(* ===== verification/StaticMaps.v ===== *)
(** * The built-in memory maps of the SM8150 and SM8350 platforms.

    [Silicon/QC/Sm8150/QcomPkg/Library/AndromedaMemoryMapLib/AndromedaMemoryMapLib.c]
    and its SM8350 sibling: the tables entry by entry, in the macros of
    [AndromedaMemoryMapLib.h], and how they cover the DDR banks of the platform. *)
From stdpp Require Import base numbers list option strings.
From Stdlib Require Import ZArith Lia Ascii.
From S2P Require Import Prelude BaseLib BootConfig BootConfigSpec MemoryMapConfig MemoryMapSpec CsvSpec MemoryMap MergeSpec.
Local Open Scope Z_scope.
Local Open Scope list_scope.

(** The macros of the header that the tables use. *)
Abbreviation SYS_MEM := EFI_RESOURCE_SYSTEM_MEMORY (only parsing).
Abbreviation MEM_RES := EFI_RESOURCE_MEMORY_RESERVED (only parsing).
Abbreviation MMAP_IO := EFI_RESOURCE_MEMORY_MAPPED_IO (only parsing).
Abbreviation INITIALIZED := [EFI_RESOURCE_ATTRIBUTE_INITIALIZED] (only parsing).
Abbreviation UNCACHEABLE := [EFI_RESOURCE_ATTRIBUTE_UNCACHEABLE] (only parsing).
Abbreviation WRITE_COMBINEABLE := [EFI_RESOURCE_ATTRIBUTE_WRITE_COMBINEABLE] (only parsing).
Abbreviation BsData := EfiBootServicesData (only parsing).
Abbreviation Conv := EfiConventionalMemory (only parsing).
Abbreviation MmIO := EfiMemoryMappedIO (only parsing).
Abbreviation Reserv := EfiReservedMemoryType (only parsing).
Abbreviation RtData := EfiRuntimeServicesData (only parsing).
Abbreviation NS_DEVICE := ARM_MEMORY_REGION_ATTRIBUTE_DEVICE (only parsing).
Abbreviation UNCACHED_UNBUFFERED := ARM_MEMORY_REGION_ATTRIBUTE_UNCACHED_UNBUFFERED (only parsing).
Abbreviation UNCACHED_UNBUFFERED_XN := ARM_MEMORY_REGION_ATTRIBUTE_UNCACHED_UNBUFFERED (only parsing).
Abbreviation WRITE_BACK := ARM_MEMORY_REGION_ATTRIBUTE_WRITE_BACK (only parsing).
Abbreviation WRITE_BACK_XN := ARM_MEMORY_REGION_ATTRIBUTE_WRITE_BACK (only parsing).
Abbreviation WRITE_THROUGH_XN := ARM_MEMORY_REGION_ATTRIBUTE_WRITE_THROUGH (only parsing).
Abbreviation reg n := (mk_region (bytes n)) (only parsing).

########################################

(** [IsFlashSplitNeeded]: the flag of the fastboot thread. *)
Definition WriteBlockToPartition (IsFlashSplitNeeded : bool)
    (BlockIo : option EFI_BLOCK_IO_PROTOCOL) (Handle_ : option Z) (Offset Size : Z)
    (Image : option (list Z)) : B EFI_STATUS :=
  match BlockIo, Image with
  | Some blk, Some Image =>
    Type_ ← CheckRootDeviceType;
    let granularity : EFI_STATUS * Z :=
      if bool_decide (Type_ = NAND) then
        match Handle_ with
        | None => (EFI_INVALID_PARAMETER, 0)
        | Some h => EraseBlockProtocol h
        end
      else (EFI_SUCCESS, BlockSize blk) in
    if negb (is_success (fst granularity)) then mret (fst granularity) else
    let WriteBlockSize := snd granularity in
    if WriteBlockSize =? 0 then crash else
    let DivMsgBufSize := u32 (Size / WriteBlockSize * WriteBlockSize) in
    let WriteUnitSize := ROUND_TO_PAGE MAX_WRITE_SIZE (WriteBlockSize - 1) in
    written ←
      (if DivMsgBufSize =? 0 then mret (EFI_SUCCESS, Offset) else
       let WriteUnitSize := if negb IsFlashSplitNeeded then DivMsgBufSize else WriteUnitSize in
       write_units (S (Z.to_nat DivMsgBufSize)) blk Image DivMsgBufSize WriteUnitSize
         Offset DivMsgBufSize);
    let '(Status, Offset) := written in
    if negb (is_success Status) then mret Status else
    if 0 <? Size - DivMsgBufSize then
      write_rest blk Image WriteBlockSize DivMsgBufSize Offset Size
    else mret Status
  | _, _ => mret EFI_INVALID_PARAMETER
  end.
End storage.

########################################

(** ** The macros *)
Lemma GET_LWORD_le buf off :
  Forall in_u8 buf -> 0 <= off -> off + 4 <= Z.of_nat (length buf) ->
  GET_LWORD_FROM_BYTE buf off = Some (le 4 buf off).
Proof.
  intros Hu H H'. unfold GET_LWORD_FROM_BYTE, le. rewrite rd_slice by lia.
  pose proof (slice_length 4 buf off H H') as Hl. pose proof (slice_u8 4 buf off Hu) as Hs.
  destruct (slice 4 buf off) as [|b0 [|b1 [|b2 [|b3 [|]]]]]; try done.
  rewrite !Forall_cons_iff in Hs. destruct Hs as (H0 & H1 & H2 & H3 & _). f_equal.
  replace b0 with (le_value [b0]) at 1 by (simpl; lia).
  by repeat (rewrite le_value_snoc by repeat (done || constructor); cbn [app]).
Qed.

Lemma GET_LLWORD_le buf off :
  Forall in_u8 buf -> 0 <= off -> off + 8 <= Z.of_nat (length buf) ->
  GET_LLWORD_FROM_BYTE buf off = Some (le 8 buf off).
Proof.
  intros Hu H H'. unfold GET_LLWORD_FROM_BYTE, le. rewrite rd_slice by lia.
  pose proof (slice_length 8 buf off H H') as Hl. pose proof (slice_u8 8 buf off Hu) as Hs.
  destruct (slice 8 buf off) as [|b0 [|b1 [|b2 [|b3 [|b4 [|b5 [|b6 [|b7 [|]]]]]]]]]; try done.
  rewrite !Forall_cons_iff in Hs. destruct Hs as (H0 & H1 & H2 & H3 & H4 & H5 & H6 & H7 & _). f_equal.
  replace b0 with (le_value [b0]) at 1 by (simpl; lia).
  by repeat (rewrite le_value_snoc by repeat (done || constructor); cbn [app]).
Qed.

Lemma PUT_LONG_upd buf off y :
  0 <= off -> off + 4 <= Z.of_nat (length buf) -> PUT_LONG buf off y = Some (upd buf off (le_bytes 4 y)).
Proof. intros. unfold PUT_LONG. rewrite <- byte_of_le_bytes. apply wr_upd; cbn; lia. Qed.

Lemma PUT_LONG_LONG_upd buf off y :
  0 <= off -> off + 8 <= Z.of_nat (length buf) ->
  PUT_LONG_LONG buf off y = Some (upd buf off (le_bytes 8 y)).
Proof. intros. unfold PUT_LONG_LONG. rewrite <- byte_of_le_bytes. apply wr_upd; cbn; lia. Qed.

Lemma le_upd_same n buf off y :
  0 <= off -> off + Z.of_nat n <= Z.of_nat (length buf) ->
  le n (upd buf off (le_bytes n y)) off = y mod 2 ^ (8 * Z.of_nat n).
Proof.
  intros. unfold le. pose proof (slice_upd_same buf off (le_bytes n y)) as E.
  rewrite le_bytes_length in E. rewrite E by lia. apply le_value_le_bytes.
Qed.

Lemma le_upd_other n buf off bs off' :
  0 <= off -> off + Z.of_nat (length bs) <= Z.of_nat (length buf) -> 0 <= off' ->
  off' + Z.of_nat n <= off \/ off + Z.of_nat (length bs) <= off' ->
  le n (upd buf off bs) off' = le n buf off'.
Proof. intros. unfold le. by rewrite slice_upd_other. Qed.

########################################

-- Exercise objective --
Please give an exact copy of the entries above, from the line with "Local Open Scope Z_scope." down to the line with "Abbreviation reg n", inclusive, and nothing else.

-- Solution for this exercise --
Local Open Scope Z_scope.
Local Open Scope list_scope.

(** The macros of the header that the tables use. *)
Abbreviation SYS_MEM := EFI_RESOURCE_SYSTEM_MEMORY (only parsing).
Abbreviation MEM_RES := EFI_RESOURCE_MEMORY_RESERVED (only parsing).
Abbreviation MMAP_IO := EFI_RESOURCE_MEMORY_MAPPED_IO (only parsing).
Abbreviation INITIALIZED := [EFI_RESOURCE_ATTRIBUTE_INITIALIZED] (only parsing).
Abbreviation UNCACHEABLE := [EFI_RESOURCE_ATTRIBUTE_UNCACHEABLE] (only parsing).
Abbreviation WRITE_COMBINEABLE := [EFI_RESOURCE_ATTRIBUTE_WRITE_COMBINEABLE] (only parsing).
Abbreviation BsData := EfiBootServicesData (only parsing).
Abbreviation Conv := EfiConventionalMemory (only parsing).
Abbreviation MmIO := EfiMemoryMappedIO (only parsing).
Abbreviation Reserv := EfiReservedMemoryType (only parsing).
Abbreviation RtData := EfiRuntimeServicesData (only parsing).
Abbreviation NS_DEVICE := ARM_MEMORY_REGION_ATTRIBUTE_DEVICE (only parsing).
Abbreviation UNCACHED_UNBUFFERED := ARM_MEMORY_REGION_ATTRIBUTE_UNCACHED_UNBUFFERED (only parsing).
Abbreviation UNCACHED_UNBUFFERED_XN := ARM_MEMORY_REGION_ATTRIBUTE_UNCACHED_UNBUFFERED (only parsing).
Abbreviation WRITE_BACK := ARM_MEMORY_REGION_ATTRIBUTE_WRITE_BACK (only parsing).
Abbreviation WRITE_BACK_XN := ARM_MEMORY_REGION_ATTRIBUTE_WRITE_BACK (only parsing).
Abbreviation WRITE_THROUGH_XN := ARM_MEMORY_REGION_ATTRIBUTE_WRITE_THROUGH (only parsing).
Abbreviation reg n := (mk_region (bytes n)) (only parsing).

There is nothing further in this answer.